## What needs to be done
Scan the material and copy every line in which "answerCalc" appears.

....................

(** * The properties of the specification *)

(** ** Axis resolution *)

(** C3. The axis resolver turns a raw axis [a] on a rank-[R] input into
    [R + a] when [a < 0] and into [a] otherwise, and that is the axis the
    helper stores when it accepts it; for every [R >= 1] the raw axis [-1]
    resolves to [R - 1] and the raw axis [-R] to [0]. *)
Theorem C3_axis_resolver_normalises_negative_axes
  (T : Tidx) (input : Tensor) (attr : ScanInitHelper.Attributes) (a : Z) :
  dims (shape input) <= INT_MAX ->
  Tidx_range T a ->
  ScanInitHelper.resolve T (dims (shape input)) a
  = effective_axis (dims (shape input)) a
  /\ (forall h,
        ScanInitHelper.ctor T input (scalar_tensor a) attr = Ok h ->
        ScanInitHelper.GetAxis h = effective_axis (dims (shape input)) a)
  /\ (1 <= dims (shape input) ->
      ScanInitHelper.ctor T input (scalar_tensor (-1)) attr
      = Ok (ScanInitHelper.mk attr (dims (shape input) - 1))
      /\ ScanInitHelper.ctor T input (scalar_tensor (- dims (shape input))) attr
         = Ok (ScanInitHelper.mk attr 0)).
Proof.
  intros HR Ha.
  pose proof (dims_nonneg (shape input)) as H0.
  assert (Hres : forall b, Tidx_range T b ->
            ScanInitHelper.resolve T (dims (shape input)) b
            = effective_axis (dims (shape input)) b).
  { intros b Hb. apply resolve_exact; [lia|assumption]. }
  split; [now apply Hres|]. split.
  - intros h Hh. apply ctor_ok_inv in Hh as (b & Hb & -> & _).
    inversion Hb. subst b. simpl. now apply Hres.
  - intros H1. split; rewrite ctor_scalar_axis, Hres.
    + rewrite effective_axis_neg by lia.
      replace (dims (shape input) + -1) with (dims (shape input) - 1) by lia.
      now rewrite (proj2 (FastBoundsCheck_true _ _)) by lia.
    + apply Tidx_range_of_int. solve_range.
    + rewrite effective_axis_neg by lia.
      replace (dims (shape input) + - dims (shape input)) with 0 by lia.
      now rewrite (proj2 (FastBoundsCheck_true _ _)) by lia.
    + apply Tidx_range_of_int.
      unfold fits_int, INT_MIN, INT_MAX in *. lia.
Qed.

Lemma C3_witness :
  ScanInitHelper.resolve int64 3 (-2) = 1
  /\ ScanInitHelper.ctor int64 (mkTensor [2; 3; 4] (repeat 0 24))
       (scalar_tensor (-1)) (ScanInitHelper.mkAttributes false true)
     = Ok (ScanInitHelper.mk (ScanInitHelper.mkAttributes false true) 2)
  /\ ScanInitHelper.ctor int64 (mkTensor [2; 3; 4] (repeat 0 24))
       (scalar_tensor (-3)) (ScanInitHelper.mkAttributes false true)
     = Ok (ScanInitHelper.mk (ScanInitHelper.mkAttributes false true) 0).
Proof.
  destruct (C3_axis_resolver_normalises_negative_axes int64
              (mkTensor [2; 3; 4] (repeat 0 24))
              (ScanInitHelper.mkAttributes false true) (-2))
    as (Hres & _ & Hneg).
  - solve_range.
  - solve_range.
  - split; [exact Hres|]. apply Hneg. solve_range.
Defined.

(** C4, as the code has it.  A scalar axis whose effective value is
    outside [[0, R)] makes the constructor fail with an InvalidArgument
    status (the code never raises OutOfRange) carrying the range and the
    offending axis, and the invocation is aborted with that status; the raw
    axes [R] and [-R-1] are two such values. *)
Theorem C4_out_of_range_axis_is_invalid_argument
  (op : OpName) (T : Tidx) (dtype : DataType) (input : Tensor)
  (attr : ScanInitHelper.Attributes) :
  dims (shape input) <= INT_MAX ->
  (forall a,
      Tidx_range T a ->
      ~ 0 <= effective_axis (dims (shape input)) a < dims (shape input) ->
      exists st,
        ScanInitHelper.ctor T input (scalar_tensor a) attr = CtxFailure st
        /\ DmlKernelWrapper_Compute op T dtype attr input (scalar_tensor a)
           = CtxFailure st
        /\ code st = INVALID_ARGUMENT
        /\ st = axis_range_error input
                  (effective_axis (dims (shape input)) a))
  /\ ScanInitHelper.ctor T input (scalar_tensor (dims (shape input))) attr
     = CtxFailure (axis_range_error input (dims (shape input)))
  /\ ScanInitHelper.ctor T input
       (scalar_tensor (- dims (shape input) - 1)) attr
     = CtxFailure (axis_range_error input (-1)).
Proof.
  intros HR.
  pose proof (dims_nonneg (shape input)) as H0.
  assert (Hfail : forall a,
      Tidx_range T a ->
      ~ 0 <= effective_axis (dims (shape input)) a < dims (shape input) ->
      ScanInitHelper.ctor T input (scalar_tensor a) attr
      = CtxFailure (axis_range_error input
                      (effective_axis (dims (shape input)) a))).
  { intros a Ha Hout. rewrite ctor_scalar_axis, resolve_exact by (lia || assumption).
    now rewrite (proj2 (FastBoundsCheck_false _ _) Hout). }
  split; [|split].
  - intros a Ha Hout. eexists. split; [now apply Hfail|].
    split; [|split; reflexivity].
    unfold DmlKernelWrapper_Compute. now rewrite (Hfail a Ha Hout).
  - rewrite Hfail.
    + now rewrite effective_axis_nonneg by lia.
    + apply Tidx_range_of_int.
      unfold fits_int, INT_MIN, INT_MAX in *. lia.
    + rewrite effective_axis_nonneg by lia. lia.
  - rewrite Hfail.
    + rewrite effective_axis_neg by lia. do 2 f_equal. lia.
    + apply Tidx_range_of_int.
      unfold fits_int, INT_MIN, INT_MAX in *. lia.
    + rewrite effective_axis_neg by lia. lia.
Qed.

Lemma C4_witness :
  (exists st,
      ScanInitHelper.ctor int32 (mkTensor [2; 3] (repeat 0 6))
        (scalar_tensor 5) (ScanInitHelper.mkAttributes true false)
      = CtxFailure st
      /\ code st = INVALID_ARGUMENT)
  /\ ScanInitHelper.ctor int32 (mkTensor [2; 3] (repeat 0 6)) (scalar_tensor 2)
       (ScanInitHelper.mkAttributes true false)
     = CtxFailure (axis_range_error (mkTensor [2; 3] (repeat 0 6)) 2)
  /\ ScanInitHelper.ctor int32 (mkTensor [2; 3] (repeat 0 6))
       (scalar_tensor (-3)) (ScanInitHelper.mkAttributes true false)
     = CtxFailure (axis_range_error (mkTensor [2; 3] (repeat 0 6)) (-1)).
Proof.
  destruct (C4_out_of_range_axis_is_invalid_argument Cumsum int32 DT_FLOAT
              (mkTensor [2; 3] (repeat 0 6))
              (ScanInitHelper.mkAttributes true false))
    as (Hall & Hhigh & Hlow).
  - solve_range.
  - split; [|split; [exact Hhigh|exact Hlow]].
    destruct (Hall 5) as (st & Hst & _ & Hcode & _).
    + solve_range.
    + vm_compute. intros [_ Hlt]. discriminate.
    + exists st. split; [exact Hst|exact Hcode].
Defined.

(** C4 as written fails: on a rank-2 input the raw axis 2 is rejected, but
    the status is not an OutOfRange one. *)
Lemma C4_counterexample_not_out_of_range :
  ~ (forall (T : Tidx) (input : Tensor) (attr : ScanInitHelper.Attributes)
            (a : Z),
        Tidx_range T a ->
        ~ 0 <= effective_axis (dims (shape input)) a < dims (shape input) ->
        exists msg,
          ScanInitHelper.ctor T input (scalar_tensor a) attr
          = CtxFailure (mkStatus OUT_OF_RANGE msg)).
Proof.
  intros H.
  destruct (H int32 (mkTensor [2; 3] (repeat 0 6))
              (ScanInitHelper.mkAttributes false false) 2) as [msg Hmsg].
  - solve_range.
  - vm_compute. intros [_ Hlt]. discriminate.
  - vm_compute in Hmsg. discriminate.
Qed.

(** C5. An axis tensor that is not a scalar makes initialization fail with
    an InvalidArgument status, whatever values the tensor holds. *)
Theorem C5_non_scalar_axis_is_invalid_argument
  (T : Tidx) (input tensor_axis : Tensor) (attr : ScanInitHelper.Attributes) :
  shape tensor_axis <> [] ->
  ScanInitHelper.ctor T input tensor_axis attr
  = CtxFailure
      (errors.InvalidArgument
         [Text "ScanOp: axis must be a scalar, not ";
          DebugString (shape tensor_axis)])
  /\ forall st,
       ScanInitHelper.ctor T input tensor_axis attr = CtxFailure st ->
       code st = INVALID_ARGUMENT.
Proof.
  intros Hshape. unfold ScanInitHelper.ctor.
  destruct (shape tensor_axis) as [|d ds] eqn:E; [contradiction|].
  simpl. split; [reflexivity|].
  intros st Hst. inversion Hst. reflexivity.
Qed.
Definition applyEffect (w : World) (e : Effect) : World :=
  match e with
  | SetIsProcessing b =>
      withApp (fun s => mkAppState (messages s) (inputMessage s)
        (showParameters s) (emotionalState s) b (backendError s)
        (parameters s)) w
  | AppendMessage m =>
      withApp (fun s => mkAppState (messages s ++ [m]) (inputMessage s)
        (showParameters s) (emotionalState s) (isProcessing s)
        (backendError s) (parameters s)) w
  | SetInputMessage i =>
      withApp (fun s => mkAppState (messages s) i (showParameters s)
        (emotionalState s) (isProcessing s) (backendError s)
        (parameters s)) w
  | SetBackendError b =>
      withApp (fun s => mkAppState (messages s) (inputMessage s)
        (showParameters s) (emotionalState s) (isProcessing s) b
        (parameters s)) w
  | SetEmotionalState data =>
      withApp (fun s => mkAppState (messages s) (inputMessage s)
        (showParameters s) data (isProcessing s) (backendError s)
        (parameters s)) w
  | SetParameter param value =>
      withApp (fun s => mkAppState (messages s) (inputMessage s)
        (showParameters s) (emotionalState s) (isProcessing s)
        (backendError s) (spreadWith (parameters s) param value)) w
  | SetShowParameters b =>
      withApp (fun s => mkAppState (messages s) (inputMessage s) b
        (emotionalState s) (isProcessing s) (backendError s)
        (parameters s)) w
  | FetchCalculateEmotions req =>
      mkWorld (app w) (pendingCalc w ++ [req]) (pendingSend w) (console w)
  | FetchSendMessage req =>
      mkWorld (app w) (pendingCalc w) (pendingSend w ++ [req]) (console w)
  | ConsoleError label error =>
      mkWorld (app w) (pendingCalc w) (pendingSend w)
        (console w ++ [(label, error)])
  end.

Definition runEffects (es : list Effect) (w : World) : World :=
  fold_left applyEffect es w.

(** ** The [try] blocks *)

(** What a [try] block computes after its [await]: the effects it goes on to
    make, or the error that is thrown. *)
Definition Try (A : Type) : Type := (Exn + A)%type.

Definition ret {A} (a : A) : Try A := inr a.
Definition throw {A} (e : Exn) : Try A := inl e.
Definition bind {A B} (c : Try A) (k : A -> Try B) : Try B :=
  match c with
  | inl e => inl e
  | inr a => k a
  end.

Notation "x <- c ;; k" := (bind c (fun x => k))
  (at level 61, c at next level, right associativity).

(** [await fetch(...)] *)
Definition awaitFetch {A} (outcome : FetchOutcome A) : Try (HttpResponse A) :=
  match outcome with
  | Rejected => throw FetchRejected
  | Resolved response => ret response
  end.

(** [if (!response.ok) throw new Error('Backend server error')] *)
Definition checkOk {A} (response : HttpResponse A) : Try unit :=
  if negb (ok response) then throw BackendServerError else ret tt.

(** [await response.json()] *)
Definition awaitJson {A} (response : HttpResponse A) : Try A :=
  match body response with
  | None => throw JsonRejected
  | Some data => ret data
  end.

Definition tryCatch (block : Try (list Effect)) (handler : Exn -> list Effect)
    : list Effect :=
  match block with
  | inr effects => effects
  | inl error => handler error
  end.

(** ** The handlers *)

(** [calculateEmotions], up to its [await]. *)
Definition calculateEmotions (parameters : EmotionalParameters) : list Effect :=
  [SetBackendError false;
   FetchCalculateEmotions (mkCalcRequest parameters)].

(** [calculateEmotions], from the [await] on. *)
Definition calculateEmotions_resume (outcome : FetchOutcome EmotionalState)
    : list Effect :=
  tryCatch
    (response <- awaitFetch outcome ;;
     _ <- checkOk response ;;
     data <- awaitJson response ;;
     ret [SetEmotionalState data])
    (fun error =>
       [ConsoleError (JsString.lit "Error calculating emotions:") error;
        SetBackendError true]).

Definition handleParameterChange (param : ParamKey) (value : float)
    : list Effect :=
  [SetParameter param value].

Definition fallbackText : jsstring :=
  JsString.lit
    "I'm currently unable to process messages. Please ensure the backend server is running.".

(** [handleSubmit], up to its [await]; [now] is what [new Date()] returns. *)
Definition handleSubmit (s : AppState) (now : Date) : list Effect :=
  if JsString.falsy (JsString.trim (inputMessage s)) || isProcessing s
  then []
  else
    let newMessage := mkMessage (inputMessage s) true now None in
    [SetIsProcessing true;
     AppendMessage newMessage;
     SetInputMessage JsString.empty;
     SetBackendError false;
     FetchSendMessage
       (mkSendRequest (mkSendBody (inputMessage s) (parameters s))
          (emotionalState s))].

(** [handleSubmit], from the [await] on: the [try] block, its [catch] and the
    [finally] clause.  [emotionalState] is the value the handler captured. *)
Definition handleSubmit_resume (emotionalState : EmotionalState)
    (outcome : FetchOutcome ReplyData) (now : Date) : list Effect :=
  tryCatch
    (response <- awaitFetch outcome ;;
     _ <- checkOk response ;;
     data <- awaitJson response ;;
     ret [AppendMessage (mkMessage (reply data) false now (Some emotionalState))])
    (fun error =>
       [ConsoleError (JsString.lit "Error sending message:") error;
        SetBackendError true;
        AppendMessage (mkMessage fallbackText false now (Some emotionalState))])
  ++ [SetIsProcessing false].

(** [disabled={isProcessing || backendError}] on the input and on the submit
    button. *)
Definition controlsDisabled (s : AppState) : bool :=
  isProcessing s || backendError s.

(** ** Events *)

Inductive Event :=
| EvInput (s : jsstring)                 (* [onChange] of the text input *)
| EvToggleParameters                     (* the Psi Parameters button *)
| EvSlider (param : ParamKey) (value : float)
                                         (* [onChange] of a range input *)
| EvSubmit (now : Date)                  (* [onSubmit] of the form *)
| EvCalculateResponse (i : nat) (outcome : FetchOutcome EmotionalState)
| EvSendResponse (i : nat) (outcome : FetchOutcome ReplyData) (now : Date).

Definition removeAt {A} (i : nat) (l : list A) : list A :=
  firstn i l ++ skipn (S i) l.

Definition answerCalc (i : nat) (w : World) : World :=
  mkWorld (app w) (removeAt i (pendingCalc w)) (pendingSend w) (console w).

Definition answerSend (i : nat) (w : World) : World :=
  mkWorld (app w) (pendingCalc w) (removeAt i (pendingSend w)) (console w).

(** One event.  A slider change runs [handleParameterChange]; the render that
    follows has a new [parameters] object, so the effect that depends on it
    runs [calculateEmotions] with that object.  A response resumes the
    handler that waits for it; [i] is the position of its request among the
    pending ones. *)
Definition step (w : World) (ev : Event) : World :=
  match ev with
  | EvInput s => runEffects [SetInputMessage s] w
  | EvToggleParameters =>
      runEffects [SetShowParameters (negb (showParameters (app w)))] w
  | EvSlider param value =>
      let w' := runEffects (handleParameterChange param value) w in
      runEffects (calculateEmotions (parameters (app w'))) w'
  | EvSubmit now => runEffects (handleSubmit (app w) now) w
  | EvCalculateResponse i outcome =>
      match nth_error (pendingCalc w) i with
      | None => w
      | Some _ => runEffects (calculateEmotions_resume outcome) (answerCalc i w)
      end
  | EvSendResponse i outcome now =>
      match nth_error (pendingSend w) i with
      | None => w
      | Some req =>
          runEffects
            (handleSubmit_resume (capturedEmotionalState req) outcome now)
            (answerSend i w)
      end
  end.

Definition run (evs : list Event) (w : World) : World := fold_left step evs w.

(** The initial values of the hooks.  The decimal literals denote, as in
    JavaScript, the nearest binary64 values. *)
#[local] Set Warnings "-inexact-float".

Definition initialState : AppState :=
  mkAppState [] JsString.empty false (mkEmotionalState 1 1) false false
    (mkEmotionalParameters 4.5 5.0 3.2 4.8 6.0 3.5).

(** The component after its first render: the effect on [parameters] has run
    once. *)
Definition mounted : World :=
  runEffects (calculateEmotions (parameters initialState))
    (mkWorld initialState [] [] []).

(** ** Vocabulary of the statements *)

(** The data a call delivers when it succeeds: the server answered, with a
    success status and a body that decodes. *)
Definition delivered {A} (outcome : FetchOutcome A) : option A :=
  match outcome with
  | Rejected => None
  | Resolved response => if ok response then body response else None
  end.

(** The three ways a call fails. *)
Inductive Failed {A} : FetchOutcome A -> Prop :=
| NetworkError : Failed Rejected
| NonSuccessStatus (b : option A) : Failed (Resolved (mkHttpResponse false b))
| UndecodableBody : Failed (Resolved (mkHttpResponse true None)).

(** A successful response carrying [data]. *)
Definition success {A} (data : A) : FetchOutcome A :=
  Resolved (mkHttpResponse true (Some data)).

(** What [response.json()] returns for a body that parses to an object: each
    channel is a number or is absent.  Nothing in [calculateEmotions] looks
    at the object before it is handed to [setEmotionalState]. *)
Record EmotionsObject := mkEmotionsObject {
  angerField : option float;
  sadnessField : option float
}.

(** How the component reads a channel of the object it holds.  Every read
    of [anger] or [sadness] in the component is the dividend of a division
    by 7 (in [getEmotionalStateDescription] and in the levels and bars of the
    panel), and [undefined / 7] is NaN as [NaN / 7] is: an absent channel
    reads as NaN.  A body that parses cannot hold NaN itself, so the reading
    tells an absent channel from every number a body can carry. *)
Definition channel (field : option float) : float :=
  match field with
  | Some value => value
  | None => nan
  end.

Definition asEmotionalState (object : EmotionsObject) : EmotionalState :=
  mkEmotionalState (channel (angerField object)) (channel (sadnessField object)).

(** The object has both channels. *)
Definition complete (object : EmotionsObject) : bool :=
  match angerField object, sadnessField object with
  | Some _, Some _ => true
  | _, _ => false
  end.

(** The answer with a success status whose body parses to [object]. *)
Definition parsedBody (object : EmotionsObject) : FetchOutcome EmotionalState :=
  success (asEmotionalState object).

(** The text of the assistant entry a reply call ends with. *)
Definition assistantText (outcome : FetchOutcome ReplyData) : jsstring :=
  match delivered outcome with
  | Some data => reply data
  | None => fallbackText
  end.

(** The guard of [handleSubmit]. *)
Definition submitRejected (s : AppState) : bool :=
  JsString.falsy (JsString.trim (inputMessage s)) || isProcessing s.

(** Events that are not the answer to a reply call. *)
Definition notSendResponse (ev : Event) : bool :=
  match ev with
  | EvSendResponse _ _ _ => false
  | _ => true
  end.

(** Events that are not a submission. *)
Definition notSubmit (ev : Event) : bool :=
  match ev with
  | EvSubmit _ => false
  | _ => true
  end.

(** One successful round trip of the dispatcher, with what else happens
    around it: events before the user types the text, the submission, events
    while the call is outstanding, and the reply. *)
Record Round := mkRound {
  roundBefore : list Event;
  roundText : jsstring;
  submittedAt : Date;
  roundDuring : list Event;
  roundReply : jsstring;
  repliedAt : Date
}.

Definition roundEvents (r : Round) : list Event :=
  roundBefore r
  ++ [EvInput (roundText r); EvSubmit (submittedAt r)]
  ++ roundDuring r
  ++ [EvSendResponse 0 (success (mkReplyData (roundReply r))) (repliedAt r)].

Definition roundWellFormed (r : Round) : Prop :=
  forallb notSubmit (roundBefore r) = true /\
  forallb JsString.isWhiteSpace (roundText r) = false /\
  forallb notSendResponse (roundDuring r) = true.

(** The shape of a log of [n] completed rounds: user, assistant, user, ... *)
Fixpoint interleaved (n : nat) : list bool :=
  match n with
  | O => []
  | S k => true :: false :: interleaved k
  end.

(** The dispatcher's invariant: the log is a sequence of completed rounds,
    followed by the user entry of the round in progress when the busy flag is
    set; a reply call is outstanding exactly when the busy flag is set. *)
Definition Serialized (w : World) : Prop :=
  exists n : nat,
    map isUser (messages (app w))
      = interleaved n ++ (if isProcessing (app w) then [true] else [])
    /\ Datatypes.length (pendingSend w)
      = (if isProcessing (app w) then 1 else 0).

....................

## Task output
Definition answerCalc (i : nat) (w : World) : World :=
      | Some _ => runEffects (calculateEmotions_resume outcome) (answerCalc i w)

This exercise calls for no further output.